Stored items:
........

(** ** What is worth preserving *)

Definition replayable (f : routeFact) : bool :=
  negb (bool_decide (rfDest f = ""))
  && (within routeTypesWithoutNexthop (rfKind f)
      || negb (bool_decide (rfVia f = "")) || negb (bool_decide (rfDev f = ""))
      || negb (bool_decide (length (rfNexthops f) = 0%nat))).
Definition replayRank (f : routeFact) : nat :=
  if bool_decide (rfDest f = "default") then 2
  else if negb (bool_decide (rfVia f = "")) || negb (bool_decide (length (rfNexthops f) = 0%nat))
  then 1 else 0.
Definition kernelOwned (f : routeFact) : bool :=
  bool_decide (rfKind f = "") && bool_decide (rfVia f = "")
  && bool_decide (length (rfNexthops f) = 0%nat)
  && match ParsePrefix (rfDest f) with
     | Some (a, bits) => (bits =? 64) && IsLinkLocalUnicast a
     | None => false
     end.
Definition portableRoute (entry : string) : option routeFact :=
  f ← parseRouteFact entry;
  if negb (replayable f) || kernelOwned f then None else Some f.
Definition canonicalRoute (line : string) : string :=
  match portableRoute line with Some f => factString f | None => "" end.

(** A multipath route as [ip -o] prints it, and the same route typed back. *)
Example canonicalRoute_example :
  canonicalRoute ("10.2.0.0/16 nhid 31 proto bgp metric 20 \ nexthop via 10.0.9.2 dev eth1 weight 1 "
    +:+ "linkdown \ nexthop via 10.0.1.2 dev eth0 weight 1")
  = "10.2.0.0/16 metric 20 nexthop via 10.0.1.2 dev eth0 weight 1 nexthop via 10.0.9.2 dev eth1 weight 1"
  /\ canonicalRoute "default via inet6 fe80::1 dev eth0 proto static pref medium"
     = "default via inet6 fe80::1 dev eth0"
  /\ canonicalRoute "fe80::/64 dev eth0 proto kernel metric 256" = ""
  /\ canonicalRoute "10.0.0.0/8 nhid 12" = ""
  /\ canonicalRoute "2001:db8::/32 via 2001:db8::1 onlink" = "2001:db8::/32 via 2001:db8::1 onlink".
Proof. vm_compute. auto. Qed.

(** ** Tokens *)

(** A field with no backslash at its ends, which is not the word that separates
    the paths of a route. *)
Definition token (s : string) : Prop :=
  isField s /\ trimBy isBackslash s = s /\ s <> "nexthop".

Lemma routeFields_join ts :
  Forall (fun t => isField t /\ trimBy isBackslash t = t) ts -> routeFields (join " " ts) = ts.
Proof.
  intros H. unfold routeFields. rewrite fields_join by (eapply Forall_impl; [exact H|]; by intros ? []).
  induction H as [|t ts [[Hne _] Ht] _ IH]; [done|]. simpl. rewrite Ht, bool_decide_false by done.
  simpl. by rewrite IH.
Qed.

(** The fields of a printed route. *)
Lemma routeFields_clean line :
  Forall (fun t => isField t /\ trimBy isBackslash t = t) (routeFields line).
Proof.
  unfold routeFields. pose proof (fields_are_fields line) as H.
  induction H as [|t ts [_ Ht] _ IH]; simpl; [constructor|]. case_bool_decide as He; simpl; [done|].
  constructor; [|done]. split; [split; [done|by apply spaceless_trim]|apply trimBy_idem].
Qed.

(** ** Facts that can be read back *)

Definition wfVia (v : string) : Prop :=
  v = "" \/ (token v /\ isFamily v = false) \/
  exists a b, v = a +:+ " " +:+ b /\ isFamily a = true /\ token a /\ token b.
Definition wfDev (v : string) : Prop := v = "" \/ token v.

(** A key with its value: one field, [lock] and a field for a metric, or the
    fields of an encapsulation. *)
Definition wfKey (k v : string) : Prop :=
  (within routeValueKeys k = true /\ token v) \/
  (within routeMetricKeys k = true /\ token v /\ v <> "lock") \/
  (within routeMetricKeys k = true /\ exists b, v = "lock " +:+ b /\ token b) \/
  (k = "encap" /\ exists f fs, v = join " " (f :: fs) /\ Forall token (f :: fs) /\
     Forall (fun x => routeEncapBoundary x = false) fs).

(** A field the parser has no word for. *)
Definition unknown (x : string) : Prop :=
  token x /\ routeEncapBoundary x = false.

Record wfAttrs (a : routeAttrs) : Prop := {
  wa_keys k v : raKeyed a !! k = Some v -> wfKey k v;
  wa_flags x : x ∈ raFlags a -> within routeKeepFlags x = true;
  wa_extra : Forall unknown (raExtra a);
  wa_encap : is_Some (raKeyed a !! "encap") -> raExtra a = []
}.
Record wfHop (h : routeNexthop) : Prop := {
  wh_via : wfVia (rhVia h); wh_dev : wfDev (rhDev h); wh_attrs : wfAttrs (rhAttrs h);
  wh_some : rhVia h <> "" \/ rhDev h <> ""
}.
Record wfFact (f : routeFact) : Prop := {
  wr_kind : rfKind f = "" \/ (within routeTypes (rfKind f) = true /\ rfKind f <> "unicast" /\
                              isField (rfKind f) /\ trimBy isBackslash (rfKind f) = rfKind f);
  wr_dest : routeDestination (rfDest f) = true;
  wr_destToken : isField (rfDest f) /\ trimBy isBackslash (rfDest f) = rfDest f;
  wr_via : wfVia (rfVia f); wr_dev : wfDev (rfDev f); wr_attrs : wfAttrs (rfAttrs f);
  wr_hops : Forall wfHop (rfNexthops f);
  wr_sorted : Sorted hopLe (rfNexthops f);
  wr_plain hop : rfNexthops f = [hop] -> rfVia f <> "" \/ rfDev f <> ""
}.

(** The fields a value is printed as. *)
Definition viaTokens (v : string) : list string := if bool_decide (v = "") then [] else "via" :: fields v.
Definition devTokens (v : string) : list string := if bool_decide (v = "") then [] else ["dev"; v].
Definition hopTokens (h : routeNexthop) : list string :=
  viaTokens (rhVia h) ++ devTokens (rhDev h) ++ tokens (rhAttrs h).

Lemma token_fields t : token t -> fields t = [t].
Proof. intros ([Hne Hs] & _). apply (fields_join [t]). by repeat constructor. Qed.
Lemma token_fields2 a b : token a -> token b -> fields (a +:+ " " +:+ b) = [a; b].
Proof. intros (Ha & _) (Hb & _). apply (fields_join [a; b]). by rewrite Forall_cons, Forall_singleton. Qed.

(** The keywords are told apart. *)
Lemma value_not_special k :
  within routeValueKeys k = true \/ within routeMetricKeys k = true ->
  bool_decide (k = "via") = false /\ bool_decide (k = "dev") = false /\
  bool_decide (k = "encap") = false /\ within routeDropKeys k = false /\
  within routeDropFlags k = false /\ within routeKeepFlags k = false.
Proof.
  unfold within. intros [H|H]; apply bool_decide_eq_true in H; repeat (apply elem_of_cons in H as [->|H]);
    try (by apply not_elem_of_nil in H); vm_compute; auto 10.
Qed.
Lemma value_not_metric k : within routeValueKeys k = true -> within routeMetricKeys k = false.
Proof.
  unfold within. intros H; apply bool_decide_eq_true in H; repeat (apply elem_of_cons in H as [->|H]);
    try (by apply not_elem_of_nil in H); vm_compute; auto.
Qed.

(** ** Reading attributes *)

Lemma attrsFrom_via v d a rest :
  wfVia v -> attrsFrom 0 (viaTokens v ++ rest) (mkParsed "" d a) = attrsFrom 0 rest (mkParsed v d a).
Proof.
  unfold viaTokens. intros [->|[[Ht Hf]|(x & y & -> & Hf & Hx & Hy)]].
  - done.
  - rewrite bool_decide_false by (by apply Ht). rewrite (token_fields v Ht). simpl.
    destruct rest as [|b rest]; [done|]. by rewrite Hf.
  - rewrite bool_decide_false; [|by destruct x].
    rewrite (token_fields2 x y Hx Hy). simpl. by rewrite Hf.
Qed.
Lemma attrsFrom_dev v d a rest :
  wfDev d -> attrsFrom 0 (devTokens d ++ rest) (mkParsed v "" a) = attrsFrom 0 rest (mkParsed v d a).
Proof. unfold devTokens. intros [->|Ht]; [done|]. rewrite bool_decide_false by (by apply Ht). done. Qed.

Lemma attrsFrom_flag x rest p : within routeKeepFlags x = true ->
  attrsFrom 0 (x :: rest) p = attrsFrom 0 rest (onAttrs (flagAttr x) p).
Proof.
  unfold within. intros H; apply bool_decide_eq_true in H; repeat (apply elem_of_cons in H as [->|H]);
    try (by apply not_elem_of_nil in H); done.
Qed.

Lemma attrsFrom_unknown x rest p : unknown x ->
  attrsFrom 0 (x :: rest) p = attrsFrom 0 rest (onAttrs (extraAttr x) p).
Proof.
  intros (_ & Hb). unfold routeEncapBoundary in Hb.
  repeat (apply orb_false_elim in Hb as [Hb ?H]). unfold within in Hb at 1.
  apply bool_decide_eq_false in Hb. cbn [attrsFrom].
  rewrite !(bool_decide_false (x = _)) by (intros ->; apply Hb; set_solver).
  rewrite H0, H1, H2, H3, H. done.
Qed.

Lemma attrsFrom_skip n fs p : attrsFrom n fs p = attrsFrom 0 (drop n fs) p.
Proof.
  revert fs. induction n as [|n IH]; intros fs; [done|]. destruct fs as [|f fs]; [done|].
  simpl. apply IH.
Qed.

Definition headBoundary (rest : list string) : Prop :=
  match rest with [] => True | x :: _ => routeEncapBoundary x = true end.

Lemma untilBoundary_app fs rest :
  Forall (fun x => routeEncapBoundary x = false) fs -> headBoundary rest ->
  untilBoundary (fs ++ rest) = fs.
Proof.
  intros Hfs Hr. induction Hfs as [|f fs Hf _ IH]; simpl.
  - destruct rest as [|x rest]; simpl in *; [done|]. by rewrite Hr.
  - by rewrite Hf, IH.
Qed.

Lemma wfKey_boundary k v : wfKey k v -> routeEncapBoundary k = true.
Proof.
  unfold routeEncapBoundary. intros [[H _]|[[H _]|[[H _]|[-> _]]]]; [..|done];
    rewrite H; by rewrite ?orb_true_r.
Qed.

Lemma attrsFrom_key k v rest p :
  wfKey k v -> (k = "encap" -> headBoundary rest) ->
  attrsFrom 0 (k :: fields v ++ rest) p = attrsFrom 0 rest (onAttrs (setAttr k v) p).
Proof.
  intros [[Hk Ht]|[(Hk & Ht & Hl)|[[Hk (b & -> & Ht)]|(-> & f & fs & -> & Hfs & Hb)]]] Hr.
  - rewrite (token_fields v Ht).
    destruct (value_not_special k (or_introl Hk)) as (A & B & C & D & E & F).
    cbn [attrsFrom app]. by rewrite A, B, C, D, E, F, (value_not_metric k Hk), Hk.
  - rewrite (token_fields v Ht).
    destruct (value_not_special k (or_intror Hk)) as (A & B & C & D & E & F).
    cbn [attrsFrom app]. rewrite A, B, C, D, E, F, Hk. destruct rest as [|x rest]; [done|].
    by rewrite bool_decide_false.
  - assert (token "lock") as Hlock by (repeat split; done).
    change ("lock " +:+ b) with ("lock" +:+ " " +:+ b). rewrite (token_fields2 "lock" b Hlock Ht).
    destruct (value_not_special k (or_intror Hk)) as (A & B & C & D & E & F).
    cbn [attrsFrom app]. by rewrite A, B, C, D, E, F, Hk.
  - rewrite fields_join by (eapply Forall_impl; [exact Hfs|]; by intros x [? _]).
    assert (parseRouteEncap ((f :: fs) ++ rest) = f :: fs) as He.
    { simpl. by rewrite untilBoundary_app by auto. }
    cbn [attrsFrom]. rewrite He. cbn -[length drop app join]. rewrite attrsFrom_skip. by rewrite drop_app_length.
Qed.

Definition setKeys (m : gmap string string) (ks : list string) (p : parsedAttrs) : parsedAttrs :=
  fold_left (fun p k => onAttrs (setAttr k (lookup_or "" m k)) p) ks p.

Lemma attrsFrom_keys m ks rest p :
  (forall k, k ∈ ks -> exists v, m !! k = Some v /\ wfKey k v) ->
  ("encap" ∈ ks -> headBoundary rest) ->
  attrsFrom 0 ((ks ≫= keyTokens m) ++ rest) p = attrsFrom 0 rest (setKeys m ks p).
Proof.
  revert p. induction ks as [|k ks IH]; intros p Hks Hr; [done|].
  destruct (Hks k (list_elem_of_here _ _)) as (v & Hv & Hk).
  change ((k :: ks) ≫= keyTokens m) with (keyTokens m k ++ (ks ≫= keyTokens m)).
  unfold keyTokens at 1, lookup_or. rewrite Hv. simpl default.
  rewrite <- app_assoc. simpl app. rewrite attrsFrom_key; [|done|].
  - rewrite IH; [|intros k' Hk'; apply Hks; by right|intros He; apply Hr; by right].
    unfold setKeys. simpl. unfold lookup_or. by rewrite Hv.
  - intros ->. destruct ks as [|k' ks]; [apply Hr; left|]. simpl.
    destruct (Hks k') as (v' & _ & Hk'); [right; left|]. by eapply wfKey_boundary.
Qed.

........

WHAT TO WORK ON
Set down the lines above as they stand, starting with the first line and ending with the line that contains "Definition replayRank (f".

SOLUTION FOR THIS EXERCISE
(** ** What is worth preserving *)

Definition replayable (f : routeFact) : bool :=
  negb (bool_decide (rfDest f = ""))
  && (within routeTypesWithoutNexthop (rfKind f)
      || negb (bool_decide (rfVia f = "")) || negb (bool_decide (rfDev f = ""))
      || negb (bool_decide (length (rfNexthops f) = 0%nat))).
Definition replayRank (f : routeFact) : nat :=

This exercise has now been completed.